Hurricane Imelda forecast maps
As of 11 p.m. ET Wednesday, Imelda’s center was located about 20 miles southwest of Bermuda with maximum sustained winds of 100 mph, making it a Category 2 storm, according to the hurricane center. Imelda was moving east-northeast at 29 mph.
Imelda’s core was forecast to move across Bermuda in the early morning hours Thursday before moving away from the island later in the day, the hurricane center said.
The storm is expected to weaken to an extratropical low-pressure cyclone sometime Thursday.
Map shows the forecast path of Hurricane Imelda. / Credit: CBS News
Forecasters expect the storm to bring hurricane-force winds to Bermuda, along with heavy rainfall that could cause flash flooding, and damaging waves.
“I cannot overstate the seriousness of this threat,” said Michael Weeks, Bermuda’s minister of national security, as the storm approached. “This is not, I must stress, a passing squall.”
Anywhere from 2 to 4 inches of rain was expected across Bermuda into Thursday.
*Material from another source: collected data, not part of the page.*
(** The turn that ends in the last sector. *)
Lemma last_amount fuel off len left :
  off `mod` SECTOR_SIZE = 0 → 0 ≤ len → 0 ≤ left → len < SECTOR_SIZE ∨ left < SECTOR_SIZE →
  settled (S fuel) off len left ∧ amount (S fuel) off len left = Z.min len left.
Proof.
  intros Ha Hl Hf Hs. destruct (decide (len = 0 ∨ left = 0)) as [H0|H0].
  { destruct (amount_stop (S fuel) off len left H0). split; [done|lia]. }
  set (t := Z.min len left). destruct (amount_go fuel off len left t t) as [H1 H2]; [tauto..| |].
  { unfold moved. rewrite decide_False, Ha by lia. f_equal; unfold t, SECTOR_SIZE in *; lia. }
  destruct (amount_stop fuel (off + t) (len - t) (left - t)) as [H3 H4]; [lia|]. rewrite H4 in H2. split; [auto|lia].
Qed.

(** From the start of a sector: at most a run of whole sectors and a rest. *)
Lemma aligned_amount fuel off len left :
  off `mod` SECTOR_SIZE = 0 → 0 ≤ len → 0 ≤ left →
  settled (S (S fuel)) off len left ∧ Z.min len left ≤ amount (S (S fuel)) off len left ∧
  (len ≤ left ∨ len < 2 * SECTOR_SIZE → amount (S (S fuel)) off len left = Z.min len left).
Proof.
  intros Ha Hl Hf. pose proof (Z.mod_pos_bound len SECTOR_SIZE ltac:(done)) as Hm.
  pose proof (Z.div_mod len SECTOR_SIZE ltac:(done)) as Hdm.
  destruct (decide (SECTOR_SIZE ≤ len ∧ SECTOR_SIZE ≤ left)) as [Hd|Hd].
  2: { destruct (last_amount (S fuel) off len left) as [H1 H2]; [done..|lia|]. split; [done|]. lia. }
  set (r := len `mod` SECTOR_SIZE) in *.
  destruct (amount_go (S fuel) off len left (len - r) SECTOR_SIZE) as [H1 H2]; [unfold SECTOR_SIZE in *; lia..| |].
  { unfold moved. by rewrite decide_True. }
  destruct (last_amount fuel (off + (len - r)) (len - (len - r)) (left - SECTOR_SIZE)) as [H3 H4]; [|lia..|].
  { unfold r, SECTOR_SIZE in *. clear -Ha. Z.to_euclidean_division_equations. lia. }
  rewrite H4 in H2. split; [auto|]. unfold SECTOR_SIZE in *. split; [lia|]. intros [H|H]; [lia|].
  assert (len / 512 = 1) by (clear -H Hd; Z.to_euclidean_division_equations; lia). lia.
Qed.

(** Three turns are enough; they read what is asked for and in the file, and what
    is after the file only when at least two sectors are asked for and not there. *)
Lemma read_amount fuel off len left :
  0 ≤ len → 0 ≤ left →
  settled (S (S (S fuel))) off len left ∧ Z.min len left ≤ amount (S (S (S fuel))) off len left ∧
  (len ≤ left ∨ len < 2 * SECTOR_SIZE → amount (S (S (S fuel))) off len left = Z.min len left).
Proof.
  intros Hl Hf. destruct (decide (off `mod` SECTOR_SIZE = 0)) as [Ha|Ha]; [by apply aligned_amount|].
  pose proof (Z.mod_pos_bound off SECTOR_SIZE ltac:(done)) as Hm.
  destruct (decide (len = 0 ∨ left = 0)) as [H0|H0].
  { destruct (amount_stop (S (S (S fuel))) off len left H0) as [H1 H2]. rewrite H2. split; [done|lia]. }
  set (t := Z.min (Z.min (SECTOR_SIZE - off `mod` SECTOR_SIZE) len) left).
  destruct (amount_go (S (S fuel)) off len left t t) as [H1 H2]; [tauto..| |].
  { unfold moved. by rewrite decide_False by tauto. }
  destruct (decide (t = SECTOR_SIZE - off `mod` SECTOR_SIZE)) as [Ht|Ht].
  - destruct (aligned_amount fuel (off + t) (len - t) (left - t)) as (H3 & H4 & H5); [|lia..|].
    { rewrite Ht. by apply mod_sum_sector. }
    rewrite H2. split; [auto|]. split; [lia|]. intros H. rewrite H5 by lia. lia.
  - destruct (amount_stop (S (S fuel)) (off + t) (len - t) (left - t)) as [H3 H4]; [lia|].
    rewrite H2, H4. split; [auto|]. lia.
Qed.

(** C21: reading a file of the file system: whatever part of it is asked for is read,
    within three turns, as the bytes of the disk from its place in the file on, into
    the caller's buffer and nowhere else but the local array; the transfer moves by
    as much. A request of two sectors or more that goes past the end of the file is
    given the bytes after it as well; any other stops at the end. *)
Theorem demofs_read_file_correct (fuel : nat) file file_size io s :
  (3 ≤ fuel)%nat → ready s → direction io = TRANSFER_READ → usable (user s) io → apart (address io) (length_remaining io) →
  0 ≤ file → is_u32 file_size → file * SECTOR_SIZE + offset io + length_remaining io ≤ size →
  let left := Z.max 0 (file_size - offset io) in
  ∃ b n x m', let s' := with_drv x (with_user m' s) in
    demofs_read_file local fuel fs file file_size io s = Done ((0, set_blockable b (advance io n)), s') ∧ ready s' ∧
    delivered (user s) m' (address io) n (file * SECTOR_SIZE + offset io) ∧
    Z.min (length_remaining io) left ≤ n ≤ length_remaining io ∧
    (length_remaining io ≤ left ∨ length_remaining io < 2 * SECTOR_SIZE → n = Z.min (length_remaining io) left).
Proof.
  intros Hfuel Hr Hd Hu Hap Hf Hsz Hs left. pose proof (us_length _ _ Hu). pose proof (us_offset _ _ Hu).
  unfold demofs_read_file, is_u32 in *. destruct (decide (file_size ≤ offset io)) as [Hend|Hin].
  - exists (blockable io), 0, (drv s), (user s). cbn zeta. rewrite with_same, (advance_zero (user s)) by done.
    split; [by destruct io|]. split; [done|]. split; [apply delivered_nothing|]. lia.
  - rewrite u32_small by (unfold is_u32; lia). replace (file_size - offset io) with left by lia.
    destruct fuel as [|[|[|fuel]]]; try lia.
    destruct (read_amount fuel (offset io) (length_remaining io) left) as (H1 & H2 & H3); [lia..|].
    pose proof (amount_bounds (S (S (S fuel))) (offset io) (length_remaining io) left).
    destruct (loop_run (S (S (S fuel))) file left io s H1 Hr Hd Hu Hf ltac:(lia) Hs Hap) as (b & x & m' & E & Hr' & Hdel).
    exists b, (amount (S (S (S fuel))) (offset io) (length_remaining io) left), x, m'.
    split; [exact E|]. split; [exact Hr'|]. split; [exact Hdel|]. lia.
Qed.
End read.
A dangerous storm surge is also expected to produce coastal flooding in Bermuda along with large and damaging waves.
Swells generated by Imelda and Hurricane Humberto, farther out in the Atlantic, were also spreading to much of the U.S. East Coast. “These swells are likely to cause life-threatening surf and rip current conditions,” forecasters said.
A hurricane warning is in effect for Bermuda, meaning hurricane conditions are expected to occur there.
Map shows forecast wind gusts affecting the U.S. East Coast from Hurricane Imelda on Wednesday, Oct. 1, 2025. / Credit: CBS News
Imelda follows Hurricane Humberto
Imelda comes on the heels of Humberto, which rapidly intensified to a major hurricane over the Atlantic on Saturday but is not expected to reach land. Humberto reached as high as a Category 5 on Saturday before beginning to weaken. On Wednesday morning, the sustained winds for Humberto’s remnants fell to 70 mph, below the 74 mph threshold for a Category 1 hurricane.
Hurricane Imelda and the outer bands of Hurricane Humberto as seen from a satellite on the morning of Oct. 1, 2025. / Credit: NOAA / National Hurricane Center
Forecasters said last week there was a small possibility the two systems could interact, creating what is known as a Fujiwhara effect, a rare phenomenon in which two different storms merge and become entangled around a newly formed, common center. CBS News meteorologist Nikki Nolan said that wasn’t considered a likely outcome in this case, although it wasn’t impossible, and the two storms already affected each other because of their close proximity at one point over the Atlantic.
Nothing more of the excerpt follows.